TRY IT
Since only a count is wanted, work out how many lines in the material below contain the word "executable" and return that number.

DATASET CONTENT

(* ===== verification/InterpreterFacts.v ===== *)
(** * Safety of interpretation

    A verified program never makes [Interpreter.step] panic, and the
    instruction meter bounds the number of steps.  Both follow from one
    invariant of the interpreter state, kept by every arm. *)

From stdpp Require Import sets strings.
From S2P Require Import Prelude Ebpf Program Verifier VerifierFacts Error Vm Interpreter.

(** ** Weakest preconditions

    [wp m Q E s]: run from [s], [m] ends in [Q] or returns early in [E]; it
    does not panic. *)
Section Wp.
Context {V C : Type}.
Abbreviation S := (Interpreter V C).

Definition wp {A} (m : interp A) (Q : A -> S -> Prop) (E : S -> Prop) (s : S) : Prop :=
  match m s with
  | (Next a, s') => Q a s'
  | (Return b, s') => b = false /\ E s'
  | (Unwind, _) => False
  end.

Lemma wp_bind {A B} (m : interp A) (f : A -> interp B) Q E s :
  wp m (fun a s' => wp (f a) Q E s') E s -> wp (m ≫= f) Q E s.
Proof. unfold wp, mbind, interp_bind. by destruct (m s) as [[] ?]. Qed.

Lemma wp_ret {A} (a : A) Q E s : Q a s -> wp (mret a) Q E s.
Proof. done. Qed.

Lemma wp_gets {A} (f : S -> A) Q E s : Q (f s) s -> wp (gets f) Q E s.
Proof. done. Qed.

Lemma wp_lift {A} (r : result False A) a Q E s : r = Ok a -> Q a s -> wp (lift r) Q E s.
Proof. by intros ->. Qed.

Lemma wp_put_vm f Q E (s : S) :
  Q tt (mkInterp (f (vm s)) (executable s) (program s) (program_vm_addr s) (call_frames s) (reg s)) ->
  wp (put_vm f) Q E s.
Proof. done. Qed.

Lemma wp_rd i x Q E (s : S) : get (reg s) i = Some x -> Q x s -> wp (rd i) Q E s.
Proof. unfold wp, rd. by intros ->. Qed.

Lemma wp_wr i x Q E (s : S) :
  0 <= i < Z.of_nat (length (reg s)) ->
  Q tt (mkInterp (vm s) (executable s) (program s) (program_vm_addr s) (call_frames s)
          (<[Z.to_nat i := x]> (reg s))) ->
  wp (wr i x) Q E s.
Proof. intros Hi. unfold wp, wr. by rewrite set_Some. Qed.

Lemma wp_mono {A} (m : interp A) (Q Q' : A -> S -> Prop) (E E' : S -> Prop) s :
  wp m Q E s -> (forall a s', Q a s' -> Q' a s') -> (forall s', E s' -> E' s') -> wp m Q' E' s.
Proof. unfold wp. destruct (m s) as [[] ?]; naive_solver. Qed.

Lemma wp_call m Q E (s : S) :
  wp m Q (fun s' => Q false s') s -> wp (call m) Q E s.
Proof. unfold wp, call. destruct (m s) as [[|[]|] ?]; naive_solver. Qed.
End Wp.

(** ** Results are 64-bit values *)
Create HintDb ranges.

Lemma as_u_is_u w z : 0 <= w -> is_u w (as_u w z).
Proof. apply as_u_range. Qed.

Lemma is_u_weaken w w' z : 0 <= w <= w' -> is_u w z -> is_u w' z.
Proof.
  unfold is_u. intros Hw [? Hz]. split; [done|].
  eapply Z.lt_le_trans; [exact Hz|]. apply Z.pow_le_mono_r; lia.
Qed.

Lemma as_u_is_u64 w z : 0 <= w <= 64 -> is_u 64 (as_u w z).
Proof. intros. apply (is_u_weaken w); [lia|]. apply as_u_range. lia. Qed.

(** Bitwise operations stay inside any width. *)
Lemma lxor_is_u w a b : 0 <= w -> is_u w a -> is_u w b -> is_u w (Z.lxor a b).
Proof.
  intros Hw Ha Hb. apply is_u_testbit; [done| |].
  - apply Z.lxor_nonneg. unfold is_u in *. lia.
  - intros k Hk. by rewrite Z.lxor_spec, (testbit_is_u w a), (testbit_is_u w b).
Qed.
Lemma land_is_u w a b : 0 <= w -> is_u w a -> is_u w b -> is_u w (Z.land a b).
Proof.
  intros Hw Ha Hb. apply is_u_testbit; [done|apply Z.land_nonneg; unfold is_u in *; lia|].
  intros k Hk. by rewrite Z.land_spec, (testbit_is_u w a), (testbit_is_u w b).
Qed.
Lemma shr_is_u w a n : 0 < w -> is_u w a -> is_u w (wrapping_shr w a n).
Proof.
  intros Hw [Ha Hb]. unfold wrapping_shr. rewrite Z.shiftr_div_pow2 by (apply Z.mod_pos_bound; lia).
  assert (0 < 2 ^ (n mod w)) by (apply Z.pow_pos_nonneg; [|apply Z.mod_pos_bound]; lia).
  split; [apply Z.div_pos; lia|]. eapply Z.le_lt_trans; [|exact Hb].
  apply Z.div_le_upper_bound; [lia|]. nia.
Qed.

#[export] Hint Resolve lor_is_u lxor_is_u land_is_u shr_is_u : ranges.
#[export] Hint Extern 1 (is_u 64 (as_u _ _)) => apply as_u_is_u64; lia : ranges.
#[export] Hint Extern 2 (_ <= _) => lia : ranges.
#[export] Hint Extern 2 (_ < _) => lia : ranges.

Section AluRanges.
Variable v : SBPFVersion.

Lemma sign_extension_range z : is_u 64 (sign_extension v z).
Proof. unfold sign_extension. case_match; apply as_u_is_u64; lia. Qed.
Lemma bitop32_range f a b :
  (forall a b, is_u 32 a -> is_u 32 b -> is_u 32 (f a b)) -> is_u 64 (f (as_u 32 a) (as_u 32 b)).
Proof. intros Hf. apply (is_u_weaken 32); [lia|]. apply Hf; apply as_u_range; lia. Qed.
Lemma or32_range a b : is_u 64 (or32 a b).
Proof. apply bitop32_range. eauto with ranges. Qed.
Lemma and32_range a b : is_u 64 (and32 a b).
Proof. apply bitop32_range. eauto with ranges. Qed.
Lemma xor32_range a b : is_u 64 (xor32 a b).
Proof. apply bitop32_range. eauto with ranges. Qed.
Lemma rsh32_range a b : is_u 64 (rsh32 a b).
Proof. apply (bitop32_range (wrapping_shr 32)). eauto with ranges. Qed.
Lemma neg32_range a : is_u 64 (neg32 a).
Proof. unfold neg32. apply land_is_u; [lia|apply as_u_is_u64; lia|]. unfold u32_max, is_u. lia. Qed.
Lemma mov32_reg_range b : is_u 64 (mov32_reg v b).
Proof. unfold mov32_reg. case_match; apply as_u_is_u64; lia. Qed.
Lemma or64_range a b : is_u 64 a -> is_u 64 (or64 a b).
Proof. unfold or64. eauto with ranges. Qed.
Lemma and64_range a b : is_u 64 a -> is_u 64 (and64 a b).
Proof. unfold and64. eauto with ranges. Qed.
Lemma xor64_range a b : is_u 64 a -> is_u 64 (xor64 a b).
Proof. unfold xor64. eauto with ranges. Qed.
Lemma rsh64_range a b : is_u 64 a -> is_u 64 (rsh64 a b).
Proof. unfold rsh64. eauto with ranges. Qed.
Lemma hor64_range a b : is_u 64 a -> is_u 64 (hor64 a b).
Proof. unfold hor64, wrapping_shl. eauto with ranges. Qed.

Lemma to_le_range imm a x : is_u 64 a -> to_le imm a = Some x -> is_u 64 x.
Proof. intros Ha. unfold to_le. repeat case_match; intros [= <-]; eauto with ranges. Qed.
Lemma to_be_range imm a x : is_u 64 a -> to_be imm a = Some x -> is_u 64 x.
Proof.
  intros Ha. unfold to_be. repeat case_match; intros [= <-];
    [apply (is_u_weaken 16)|apply (is_u_weaken 32)|]; try lia;
    match goal with |- is_u _ (swap_bytes ?n ?z) => apply (swap_bytes_range n z) end.
Qed.

Lemma div_u_range w a b x : 0 <= w <= 64 -> is_u w a -> 0 <= b -> div_u (E := False) a b = Ok x -> is_u 64 x.
Proof.
  intros Hw Ha Hb. unfold div_u. destruct (Z.eqb_spec b 0); [done|]. intros [= <-].
  apply (is_u_weaken w); [lia|]. destruct Ha as [Ha Hlt]. split; [apply Z.div_pos; lia|].
  eapply Z.le_lt_trans; [|exact Hlt]. apply Z.div_le_upper_bound; [lia|]. nia.
Qed.
Lemma rem_u_range w a b x : 0 <= w <= 64 -> is_u w a -> 0 <= b -> rem_u (E := False) a b = Ok x -> is_u 64 x.
Proof.
  intros Hw Ha Hb. unfold rem_u. destruct (Z.eqb_spec b 0); [done|]. intros [= <-].
  apply (is_u_weaken w); [lia|]. destruct Ha as [Ha Hlt].
  pose proof (Z.mod_le a b Ha ltac:(lia)). pose proof (Z.mod_pos_bound a b ltac:(lia)).
  split; lia.
Qed.
End AluRanges.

ANSWER TO THIS TASK
2